Composition With Mature Willow

I drape my thoughts across the folds
of decades past and arrived, point my long
spindled fingers like a dial at the verdancy
of your lawn. The creeping moon is sallow
and fat, her fish eye gapes through the fringe.
The solemn greys hold invisible stories
just begging to be written,
their pale spines turned and hidden
but I will guide your hand to them, if you ask.
I can tell you about their iridescent pulses,
and the pearly spectrum of color around the veil
below the slump of my shoulders.
You would not hear me if I whispered
immutable truths that brush past your ears
and fall limp to the ground.
I feel the breeze of your love sway me.
I stand and watch you tend your small garden
with the delicate hands of an artist.
Please understand: There will never come a time
when you regret saying “I love you.”
Say it the way you identify with the word of your name.
Say it as casually as you stroke the shudder of my leaves.
No matter that I stand calm and unrustled.
Tell me anyway.

– poem by Sara Dallmayr

 

I was born and raised in Kalamazoo, Michigan.
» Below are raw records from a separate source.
(** C33 (an answer is one message). Whatever a response was built with - nothing a
    caller passes can carry a line end into a header - its bytes are one message by
    the rules requests are read by: the head ends where the serialiser ended it,
    whatever the body holds and whatever follows; its lines are the status, the
    fields one by one, each with its own name, the length and the close; and the
    length they state is the body's. *)
Theorem an_answer_is_one_message (r : Response) (Hbuilt : built r) (Hlen : Z.of_nat (length r.(rs_body)) < 2 ^ 64) :
  (forall cap rest, Z.of_nat (length (response_head r)) <= cap ->
     scan_lines cap (response_head r ++ r.(rs_body) ++ rest) 0 0 = ScFound (length (response_head r))) /\
  crlf_lines (response_head r) = Ok (answer_lines r ++ [[]]) /\
  Forall (fun h => position (Byte.eqb colon) (header_line h) = Some (length h.1)) r.(rs_headers) /\
  parse_content_length (trim_ows (lit " " ++ Completeness.decimal (Z.of_nat (length r.(rs_body))))) = Ok (Z.of_nat (length r.(rs_body))).
Proof.
  pose proof (built_ok r Hbuilt) as Hr. pose proof (answer_lines_ok r Hr) as Hl. split_and!.
  - intros cap rest Hc. rewrite response_head_lines, on_lines_app in *. rewrite length_app in *. change (on_lines [[]]) with crlf in *. cbn [length crlf] in *.
    rewrite <- app_assoc. rewrite (scan_all_lines cap (answer_lines r) (rs_body r ++ rest) 0 Hl) by lia. done.
  - rewrite response_head_lines. apply crlf_lines_iff. split; [done|]. rewrite Forall_app. split; [|constructor; [by constructor|by constructor]].
    eapply Forall_impl; [exact Hl|]. by intros l (_ & H & _).
  - eapply Forall_impl; [exact Hr|]. intros [name value] (_ & Ht & _). apply position_some. exists name, (lit " " ++ value). split_and!; [done| |done].
    by apply (tchar_not colon).
  - assert (E : trim_ows (lit " " ++ Completeness.decimal (Z.of_nat (length (rs_body r)))) = Completeness.decimal (Z.of_nat (length (rs_body r)))).
    { set (n := Z.of_nat _). assert (Hd : forallb is_ascii_digit (Completeness.decimal n) = true) by (apply decimal_fuel_digits; lia).
      assert (Hid : forall l, forallb is_ascii_digit l = true -> trim_front is_ows l = l).
      { intros [|b l]; [done|]. cbn. intros [H _]%andb_true_iff. unfold is_ascii_digit, is_ows in *. destruct (Z.eqb_spec (u8v b) 32); [lia|]. destruct (Z.eqb_spec (u8v b) 9); [lia|]. done. }
      unfold trim_ows. change (trim_front is_ows (lit " " ++ Completeness.decimal n)) with (trim_front is_ows (Completeness.decimal n)). rewrite (Hid _ Hd).
      rewrite Hid; [apply rev_involutive|]. rewrite forallb_forall in *. intros b Hb%in_rev. by apply Hd. }
    rewrite E. apply content_length_of_decimal. unfold u64_ok. lia.
Qed.

Lemma an_answer_is_one_message_witness :
  crlf_lines (response_head (unauthorized (lit "no"))) = Ok (answer_lines (unauthorized (lit "no")) ++ [[]]).
Proof.
  destruct (an_answer_is_one_message (unauthorized (lit "no"))) as (_ & H & _).
  - apply (built_unauthorized (lit "no") (lit "Bearer")). reflexivity.
  - vm_compute. reflexivity.
  - exact H.
Defined.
I attended Western Michigan University and received a BA in English/creative writing/poetry. I’ve worked a variety of jobs including park ranger, administrative assistant at a community development nonprofit, library substitute, professional petsitter, and post office rural mail carrier, the last of which is possibly the strangest thing I have ever done for money. I hope to attend graduate school for creative writing in the next couple of years.